[Start of Attachment]

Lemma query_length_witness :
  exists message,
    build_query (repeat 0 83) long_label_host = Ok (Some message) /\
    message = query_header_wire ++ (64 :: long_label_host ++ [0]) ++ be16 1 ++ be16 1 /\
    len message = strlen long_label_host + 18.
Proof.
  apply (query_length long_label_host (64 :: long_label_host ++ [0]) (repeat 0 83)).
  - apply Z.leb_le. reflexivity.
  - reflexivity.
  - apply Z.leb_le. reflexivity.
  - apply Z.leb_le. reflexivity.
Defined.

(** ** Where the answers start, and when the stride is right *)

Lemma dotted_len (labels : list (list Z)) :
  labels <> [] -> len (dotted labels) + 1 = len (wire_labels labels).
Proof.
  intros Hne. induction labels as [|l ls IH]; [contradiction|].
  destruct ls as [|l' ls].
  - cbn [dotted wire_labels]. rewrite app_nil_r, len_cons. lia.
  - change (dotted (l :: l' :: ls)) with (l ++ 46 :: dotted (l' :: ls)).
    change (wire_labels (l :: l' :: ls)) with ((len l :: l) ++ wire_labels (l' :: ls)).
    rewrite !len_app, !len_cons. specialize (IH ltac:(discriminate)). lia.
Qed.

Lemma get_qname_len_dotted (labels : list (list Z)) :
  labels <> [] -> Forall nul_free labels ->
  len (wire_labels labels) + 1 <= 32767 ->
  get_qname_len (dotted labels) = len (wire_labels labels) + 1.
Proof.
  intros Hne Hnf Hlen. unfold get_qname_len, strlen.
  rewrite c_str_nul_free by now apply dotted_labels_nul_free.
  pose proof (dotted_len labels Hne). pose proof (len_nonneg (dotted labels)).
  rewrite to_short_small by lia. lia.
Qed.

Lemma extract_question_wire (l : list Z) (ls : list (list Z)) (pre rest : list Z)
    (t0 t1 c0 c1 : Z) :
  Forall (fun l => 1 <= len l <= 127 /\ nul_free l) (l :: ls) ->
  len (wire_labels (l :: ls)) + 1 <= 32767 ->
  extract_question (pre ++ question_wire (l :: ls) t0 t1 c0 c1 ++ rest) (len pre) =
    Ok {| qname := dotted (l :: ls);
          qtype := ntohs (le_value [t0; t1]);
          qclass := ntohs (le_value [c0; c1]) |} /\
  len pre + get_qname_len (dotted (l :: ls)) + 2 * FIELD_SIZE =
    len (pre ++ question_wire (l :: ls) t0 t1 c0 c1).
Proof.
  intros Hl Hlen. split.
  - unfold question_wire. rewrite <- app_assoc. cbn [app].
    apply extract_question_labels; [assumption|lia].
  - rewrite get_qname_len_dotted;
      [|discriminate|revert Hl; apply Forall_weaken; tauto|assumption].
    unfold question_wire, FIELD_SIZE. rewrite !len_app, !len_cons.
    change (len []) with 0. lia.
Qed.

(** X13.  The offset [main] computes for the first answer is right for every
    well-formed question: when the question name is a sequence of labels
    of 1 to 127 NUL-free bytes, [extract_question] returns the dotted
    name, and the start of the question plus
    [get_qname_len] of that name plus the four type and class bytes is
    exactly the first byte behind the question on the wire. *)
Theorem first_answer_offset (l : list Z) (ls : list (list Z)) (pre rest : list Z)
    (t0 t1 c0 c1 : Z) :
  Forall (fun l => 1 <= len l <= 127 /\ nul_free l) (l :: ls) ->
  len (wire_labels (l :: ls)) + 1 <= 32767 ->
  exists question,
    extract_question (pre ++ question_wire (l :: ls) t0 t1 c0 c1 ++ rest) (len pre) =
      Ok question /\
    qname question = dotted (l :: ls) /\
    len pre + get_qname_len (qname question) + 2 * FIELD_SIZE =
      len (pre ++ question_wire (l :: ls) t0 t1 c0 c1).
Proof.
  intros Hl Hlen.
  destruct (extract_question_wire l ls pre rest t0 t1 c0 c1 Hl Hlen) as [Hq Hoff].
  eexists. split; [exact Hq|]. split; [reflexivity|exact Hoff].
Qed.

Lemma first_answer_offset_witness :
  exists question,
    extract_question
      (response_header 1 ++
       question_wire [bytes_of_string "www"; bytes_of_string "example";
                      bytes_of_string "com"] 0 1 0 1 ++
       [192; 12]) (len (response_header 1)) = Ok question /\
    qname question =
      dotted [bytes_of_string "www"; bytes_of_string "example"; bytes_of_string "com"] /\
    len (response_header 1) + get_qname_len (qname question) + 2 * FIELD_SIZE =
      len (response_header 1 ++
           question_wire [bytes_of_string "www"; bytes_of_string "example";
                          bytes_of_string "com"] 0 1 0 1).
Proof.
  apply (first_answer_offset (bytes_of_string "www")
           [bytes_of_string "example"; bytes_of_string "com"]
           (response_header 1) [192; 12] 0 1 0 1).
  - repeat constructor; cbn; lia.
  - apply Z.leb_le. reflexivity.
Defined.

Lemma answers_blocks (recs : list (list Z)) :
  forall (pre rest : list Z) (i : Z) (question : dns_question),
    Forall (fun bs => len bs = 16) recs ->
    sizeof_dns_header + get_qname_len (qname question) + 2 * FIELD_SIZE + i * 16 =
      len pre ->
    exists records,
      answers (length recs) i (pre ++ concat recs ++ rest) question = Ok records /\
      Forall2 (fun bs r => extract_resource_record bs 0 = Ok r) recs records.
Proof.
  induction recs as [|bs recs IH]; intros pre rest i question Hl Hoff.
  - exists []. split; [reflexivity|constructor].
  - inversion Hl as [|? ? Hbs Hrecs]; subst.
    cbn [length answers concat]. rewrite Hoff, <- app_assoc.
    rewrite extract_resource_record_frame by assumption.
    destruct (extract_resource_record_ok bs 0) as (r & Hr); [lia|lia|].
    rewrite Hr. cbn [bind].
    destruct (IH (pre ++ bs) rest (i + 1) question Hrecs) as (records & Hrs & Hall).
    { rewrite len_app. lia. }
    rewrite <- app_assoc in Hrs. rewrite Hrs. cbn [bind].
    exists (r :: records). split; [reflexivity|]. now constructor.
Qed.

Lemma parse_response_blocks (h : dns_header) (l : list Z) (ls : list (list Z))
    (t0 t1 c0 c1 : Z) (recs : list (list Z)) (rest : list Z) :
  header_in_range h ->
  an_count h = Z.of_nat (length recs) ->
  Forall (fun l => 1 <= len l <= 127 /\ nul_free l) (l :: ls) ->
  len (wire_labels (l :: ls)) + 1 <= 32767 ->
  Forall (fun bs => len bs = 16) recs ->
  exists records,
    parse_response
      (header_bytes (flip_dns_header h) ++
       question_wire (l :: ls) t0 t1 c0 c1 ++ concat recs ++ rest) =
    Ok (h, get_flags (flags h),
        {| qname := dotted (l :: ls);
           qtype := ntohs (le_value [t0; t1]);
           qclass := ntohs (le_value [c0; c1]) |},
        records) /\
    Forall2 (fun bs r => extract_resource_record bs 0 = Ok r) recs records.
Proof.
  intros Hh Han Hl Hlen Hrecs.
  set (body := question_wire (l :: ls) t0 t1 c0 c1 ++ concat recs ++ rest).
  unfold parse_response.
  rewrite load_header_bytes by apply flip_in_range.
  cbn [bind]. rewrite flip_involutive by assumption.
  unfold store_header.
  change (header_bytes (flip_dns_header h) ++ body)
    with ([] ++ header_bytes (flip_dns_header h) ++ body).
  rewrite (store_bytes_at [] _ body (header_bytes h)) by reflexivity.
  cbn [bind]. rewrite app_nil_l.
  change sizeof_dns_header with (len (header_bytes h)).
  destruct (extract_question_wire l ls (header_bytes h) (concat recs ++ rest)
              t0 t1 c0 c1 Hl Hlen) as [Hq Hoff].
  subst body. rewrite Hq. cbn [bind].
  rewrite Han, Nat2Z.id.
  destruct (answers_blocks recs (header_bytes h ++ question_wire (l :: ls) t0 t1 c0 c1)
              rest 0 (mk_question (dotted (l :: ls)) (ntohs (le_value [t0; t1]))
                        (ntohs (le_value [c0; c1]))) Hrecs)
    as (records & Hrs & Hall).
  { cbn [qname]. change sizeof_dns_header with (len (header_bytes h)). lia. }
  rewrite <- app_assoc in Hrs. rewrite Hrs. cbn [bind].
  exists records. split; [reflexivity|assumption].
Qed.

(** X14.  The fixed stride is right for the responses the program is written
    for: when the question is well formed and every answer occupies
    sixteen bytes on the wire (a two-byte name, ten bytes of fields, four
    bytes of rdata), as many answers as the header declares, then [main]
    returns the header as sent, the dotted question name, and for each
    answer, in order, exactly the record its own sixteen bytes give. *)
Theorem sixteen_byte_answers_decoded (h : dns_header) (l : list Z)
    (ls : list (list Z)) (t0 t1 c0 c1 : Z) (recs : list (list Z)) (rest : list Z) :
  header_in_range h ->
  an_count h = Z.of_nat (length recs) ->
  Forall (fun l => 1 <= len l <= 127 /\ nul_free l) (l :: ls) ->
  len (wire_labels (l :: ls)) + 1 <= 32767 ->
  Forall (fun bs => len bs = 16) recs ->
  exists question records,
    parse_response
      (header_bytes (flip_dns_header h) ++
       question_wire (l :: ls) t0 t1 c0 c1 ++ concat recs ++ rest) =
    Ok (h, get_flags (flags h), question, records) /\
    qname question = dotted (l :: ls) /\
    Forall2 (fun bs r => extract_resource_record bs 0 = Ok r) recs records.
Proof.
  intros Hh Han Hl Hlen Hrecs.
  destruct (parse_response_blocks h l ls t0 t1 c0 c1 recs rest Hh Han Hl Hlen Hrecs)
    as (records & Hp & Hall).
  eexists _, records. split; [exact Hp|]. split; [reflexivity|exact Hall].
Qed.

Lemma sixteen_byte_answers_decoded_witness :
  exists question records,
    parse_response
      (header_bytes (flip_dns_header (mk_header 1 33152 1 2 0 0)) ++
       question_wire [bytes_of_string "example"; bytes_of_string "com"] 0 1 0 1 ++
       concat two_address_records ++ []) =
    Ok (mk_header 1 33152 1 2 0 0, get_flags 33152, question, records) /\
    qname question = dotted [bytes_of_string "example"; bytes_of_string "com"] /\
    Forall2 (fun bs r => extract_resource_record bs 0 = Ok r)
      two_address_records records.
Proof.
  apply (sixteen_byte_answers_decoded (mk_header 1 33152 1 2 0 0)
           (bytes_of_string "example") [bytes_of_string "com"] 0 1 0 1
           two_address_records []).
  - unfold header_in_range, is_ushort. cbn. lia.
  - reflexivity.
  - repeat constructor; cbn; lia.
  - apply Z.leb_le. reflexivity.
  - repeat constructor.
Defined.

[End of Attachment]
[Start of Attachment]

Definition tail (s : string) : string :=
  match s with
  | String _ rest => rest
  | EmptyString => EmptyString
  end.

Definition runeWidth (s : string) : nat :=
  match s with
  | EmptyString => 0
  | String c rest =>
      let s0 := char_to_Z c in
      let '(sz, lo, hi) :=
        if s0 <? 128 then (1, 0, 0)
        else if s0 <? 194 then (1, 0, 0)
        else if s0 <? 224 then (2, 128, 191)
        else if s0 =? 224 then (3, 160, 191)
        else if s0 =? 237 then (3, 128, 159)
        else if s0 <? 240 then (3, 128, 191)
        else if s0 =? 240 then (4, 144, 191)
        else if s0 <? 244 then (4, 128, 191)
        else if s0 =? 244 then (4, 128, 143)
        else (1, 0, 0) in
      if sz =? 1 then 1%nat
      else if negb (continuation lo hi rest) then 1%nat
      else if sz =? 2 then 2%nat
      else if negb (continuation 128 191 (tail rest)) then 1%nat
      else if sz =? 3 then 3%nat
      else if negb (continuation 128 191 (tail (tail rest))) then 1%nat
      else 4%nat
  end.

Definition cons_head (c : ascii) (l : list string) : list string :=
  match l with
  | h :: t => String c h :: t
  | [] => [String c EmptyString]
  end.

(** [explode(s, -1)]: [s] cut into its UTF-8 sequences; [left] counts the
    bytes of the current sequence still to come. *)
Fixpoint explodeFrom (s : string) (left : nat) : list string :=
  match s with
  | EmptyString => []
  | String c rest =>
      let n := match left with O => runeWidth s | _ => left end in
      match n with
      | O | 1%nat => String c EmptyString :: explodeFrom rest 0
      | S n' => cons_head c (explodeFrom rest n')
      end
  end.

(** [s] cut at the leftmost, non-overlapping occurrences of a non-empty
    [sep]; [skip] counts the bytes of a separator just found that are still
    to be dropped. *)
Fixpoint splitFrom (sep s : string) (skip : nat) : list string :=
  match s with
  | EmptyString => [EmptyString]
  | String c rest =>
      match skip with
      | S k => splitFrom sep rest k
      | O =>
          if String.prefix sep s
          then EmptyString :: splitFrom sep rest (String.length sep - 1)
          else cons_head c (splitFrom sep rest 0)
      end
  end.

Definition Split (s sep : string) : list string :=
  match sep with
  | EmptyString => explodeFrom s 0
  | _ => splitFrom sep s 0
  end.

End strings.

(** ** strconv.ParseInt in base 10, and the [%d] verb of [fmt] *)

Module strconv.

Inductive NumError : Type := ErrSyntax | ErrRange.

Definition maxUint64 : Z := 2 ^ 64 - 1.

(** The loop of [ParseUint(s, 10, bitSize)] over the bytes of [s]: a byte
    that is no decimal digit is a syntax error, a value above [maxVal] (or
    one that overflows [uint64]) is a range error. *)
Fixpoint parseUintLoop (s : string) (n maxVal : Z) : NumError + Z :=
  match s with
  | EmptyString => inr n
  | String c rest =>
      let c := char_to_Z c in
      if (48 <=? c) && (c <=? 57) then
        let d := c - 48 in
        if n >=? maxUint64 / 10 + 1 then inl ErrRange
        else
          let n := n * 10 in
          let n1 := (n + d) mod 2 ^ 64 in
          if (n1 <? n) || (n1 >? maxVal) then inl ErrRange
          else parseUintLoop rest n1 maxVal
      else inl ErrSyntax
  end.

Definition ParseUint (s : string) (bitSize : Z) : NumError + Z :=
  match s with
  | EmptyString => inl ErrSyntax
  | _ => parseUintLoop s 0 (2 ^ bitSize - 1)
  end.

[End of Attachment]

The listing above holds a line with "(explodeFrom rest n')" and a line with "splitFrom sep rest k". Print the stretch from the first through the second, exactly and alone.

> _Exercise output_:
      | S n' => cons_head c (explodeFrom rest n')
      end
  end.

(** [s] cut at the leftmost, non-overlapping occurrences of a non-empty
    [sep]; [skip] counts the bytes of a separator just found that are still
    to be dropped. *)
Fixpoint splitFrom (sep s : string) (skip : nat) : list string :=
  match s with
  | EmptyString => [EmptyString]
  | String c rest =>
      match skip with
      | S k => splitFrom sep rest k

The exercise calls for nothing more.